The function prototype for the handover entry point looks like this,            
                                                                                
    efi_main(void *handle, efi_system_table_t *table, struct boot_params *bp)   
                                                                                
'handle' is the EFI image handle passed to the boot loader by the EFI           
firmware, 'table' is the EFI system table - these are the first two             
arguments of the "handoff state" as described in section 2.3 of the             
UEFI specification. 'bp' is the boot loader-allocated boot params.              
                                                                                
The boot loader *must* fill out the following fields in bp,                     
                                                                                
    o hdr.code32_start                                                          
    o hdr.cmd_line_ptr                                                          
    o hdr.cmdline_size                                                          
    o hdr.ramdisk_image (if applicable)                                         
    o hdr.ramdisk_size  (if applicable)                                         
                                                                                
All other fields should be zero.                           

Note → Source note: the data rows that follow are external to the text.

(** * Studevo backend: the Express routes over the Mongoose models

    A shallow embedding of [backend/server.js] and of the three Mongoose
    schemas it loads ([Student], [Organization], [Post]; the Post schema
    exists in two revisions).  A route handler becomes a function from the
    database before the request to the database after it and the HTTP
    response.  What the JavaScript platform supplies (the [Date]
    constructor, the BSON ObjectId constructor, bcrypt) is an interface,
    [Platform], and every theorem holds for each implementation of it. *)

From Stdlib Require Import String Ascii List ZArith Lia Bool Arith.
From Stdlib Require Import Sorting.Permutation Sorting.Sorted.
Import ListNotations.

Local Open Scope list_scope.
Local Open Scope string_scope.

(** ** JavaScript values

    A field of a JSON request body, a query parameter or a path parameter
    is either absent ([undefined]) or a string; a string is a sequence of
    code units, one [ascii] each.  Bodies that carry another JSON value in
    a field (a number, an object) are outside this development. *)

Definition field := option string.

(** [!!x]: [undefined] and the empty string are the falsy values. *)
Definition truthy (x : field) : bool :=
  match x with
  | Some s => negb (s =? EmptyString)
  | None => false
  end.

(** [x || d] *)
Definition orElse (x : field) (d : string) : string :=
  match x with
  | Some s => if s =? EmptyString then d else s
  | None => d
  end.

(** The string held by a field that passed a [!x] guard. *)
Definition str (x : field) : string :=
  match x with
  | Some s => s
  | None => EmptyString
  end.

(** [xs.includes(x)] *)
Definition includes (xs : list string) (x : string) : bool :=
  existsb (String.eqb x) xs.

(** [xs.join(sep)] *)
Fixpoint join (sep : string) (xs : list string) : string :=
  match xs with
  | [] => EmptyString
  | [x] => x
  | x :: rest => x ++ sep ++ join sep rest
  end.

(** The double quote character, as a one-character string. *)
Definition dquote : string :=
  String (Ascii false true false false false true false false) EmptyString.

(** White space of [String.prototype.trim] among the code units below 256:
    TAB, LF, VT, FF, CR, space and the no-break space. *)
Definition isWhiteSpace (c : ascii) : bool :=
  let n := nat_of_ascii c in
  ((9 <=? n)%nat && (n <=? 13)%nat) || (n =? 32)%nat || (n =? 160)%nat.

Fixpoint trimStart (s : string) : string :=
  match s with
  | String c r => if isWhiteSpace c then trimStart r else s
  | EmptyString => EmptyString
  end.

Fixpoint trimEnd (s : string) : string :=
  match s with
  | String c r =>
      match trimEnd r with
      | EmptyString => if isWhiteSpace c then EmptyString else String c EmptyString
      | r' => String c r'
      end
  | EmptyString => EmptyString
  end.

(** [s.trim()] *)
Definition trim (s : string) : string := trimEnd (trimStart s).

(** [/^(https?:\/\/)/.test(v)] *)
Definition startsWithHttp (v : string) : bool :=
  String.prefix "http://" v || String.prefix "https://" v.

(** ** The platform

    An ObjectId is written as its 24-digit hexadecimal rendering.  Which
    strings the BSON constructor accepts differs between driver versions
    (24 hexadecimal digits always, 12-byte strings in some), so the cast is
    part of the interface; [mongoose.Types.ObjectId.isValid] on a string
    tells whether the constructor accepts it.  A [Date] is its time value
    in milliseconds, and [Date_parse] answers [None] where
    [new Date(str).getTime()] is [NaN]. *)

Definition ObjectId := string.

Class Platform := {
  Date_parse : string -> option Z;
  castObjectId : string -> option ObjectId;
  bcrypt_hash : string -> string -> string;
  bcrypt_compare : string -> string -> bool
}.

Definition ObjectId_isValid `{Platform} (s : string) : bool :=
  match castObjectId s with
  | Some _ => true
  | None => false
  end.

(** What a request draws from its environment: the clock behind the
    [timestamps] option, the identifier the driver generates for a new
    document, and the salt of [bcrypt.genSalt(10)]. *)
Record Env := {
  now : Z;
  newId : ObjectId;
  salt : string
}.

(** ** Helper functions of server.js *)

Definition parseDate `{Platform} (x : field) : option Z :=
  match x with
  | Some s => if s =? EmptyString then None else Date_parse s
  | None => None
  end.

(** [start && end && start > end] *)
Definition startAfterEnd (start end_ : option Z) : bool :=
  match start, end_ with
  | Some s, Some e => (e <? s)%Z
  | _, _ => false
  end.

(** ** Documents and collections *)

Record StudentDoc := {
  s_id : ObjectId;
  s_email : string;
  s_password : string;
  s_firstName : option string;
  s_lastName : option string;
  s_phone : option string;
  s_address : option string;
  s_education : option string;
  s_skills : option string;
  s_experience : option string;
  s_projects : option string;
  s_certifications : option string;
  s_createdAt : Z;
  s_updatedAt : Z
}.

Record OrganizationDoc := {
  o_id : ObjectId;
  o_orgName : string;
  o_email : string;
  o_phone : string;
  o_password : string;
  o_createdAt : Z;
  o_updatedAt : Z
}.

(** [p_v] is the version key [__v]: every stored document has one, a
    projection with [select('-__v')] has none. *)
Record PostDoc := {
  p_id : ObjectId;
  p_orgId : ObjectId;
  p_orgName : string;
  p_title : string;
  p_type : string;
  p_description : string;
  p_location : string;
  p_durationStart : option Z;
  p_durationEnd : option Z;
  p_deadline : option Z;
  p_applicationLink : string;
  p_status : string;
  p_createdAt : Z;
  p_updatedAt : Z;
  p_v : option Z
}.

(** The collections, each in insertion order. *)
Record Db := {
  students : list StudentDoc;
  organizations : list OrganizationDoc;
  posts : list PostDoc
}.

(** ** Errors thrown by Mongoose, told apart by [err.name] *)

Inductive MongooseError :=
| ValidationError (errors : list string)   (* messages of [err.errors] *)
| CastError
| MongoServerError.                         (* E11000 duplicate key *)

Inductive Outcome (A : Type) :=
| Returned (a : A)
| Threw (err : MongooseError).
Arguments Returned {A} a.
Arguments Threw {A} err.

(** ** HTTP responses *)

Record CvJson := {
  cv_firstName : option string;
  cv_lastName : option string;
  cv_email : string;
  cv_phone : option string;
  cv_address : option string;
  cv_education : option string;
  cv_skills : option string;
  cv_experience : option string;
  cv_projects : option string;
  cv_certifications : option string
}.

Inductive Body :=
| BError (error : string)
| BMessage (message : string)
| BRegistered (message role : string)
| BLogin (message role email : string) (id : ObjectId) (orgId : option ObjectId)
| BCvSaved (message : string) (cv : CvJson)
| BCv (id : ObjectId) (cv : CvJson)
| BPost (post : PostDoc)
| BPosts (posts : list PostDoc).

Record Response := {
  status : Z;
  body : Body
}.

(** [res.status(code).json({ error })] *)
Definition fail (code : Z) (error : string) : Response :=
  {| status := code; body := BError error |}.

So not much in the third parameter.

And digging in the code (arch/x86/boot/compressed/head_64.S)
the handover_offset ends up pointing to efi_stub_entry which
calls this:

struct boot_params *efi_main(void *handle, efi_system_table_t *_table,          
                             struct boot_params *boot_params) 

If it Linux code is called as a normal PE/COFF image, then it ends
up calling efi_pe_entry, which generates a 'boot_params' structure
(see make_boot_params) based on the EFI.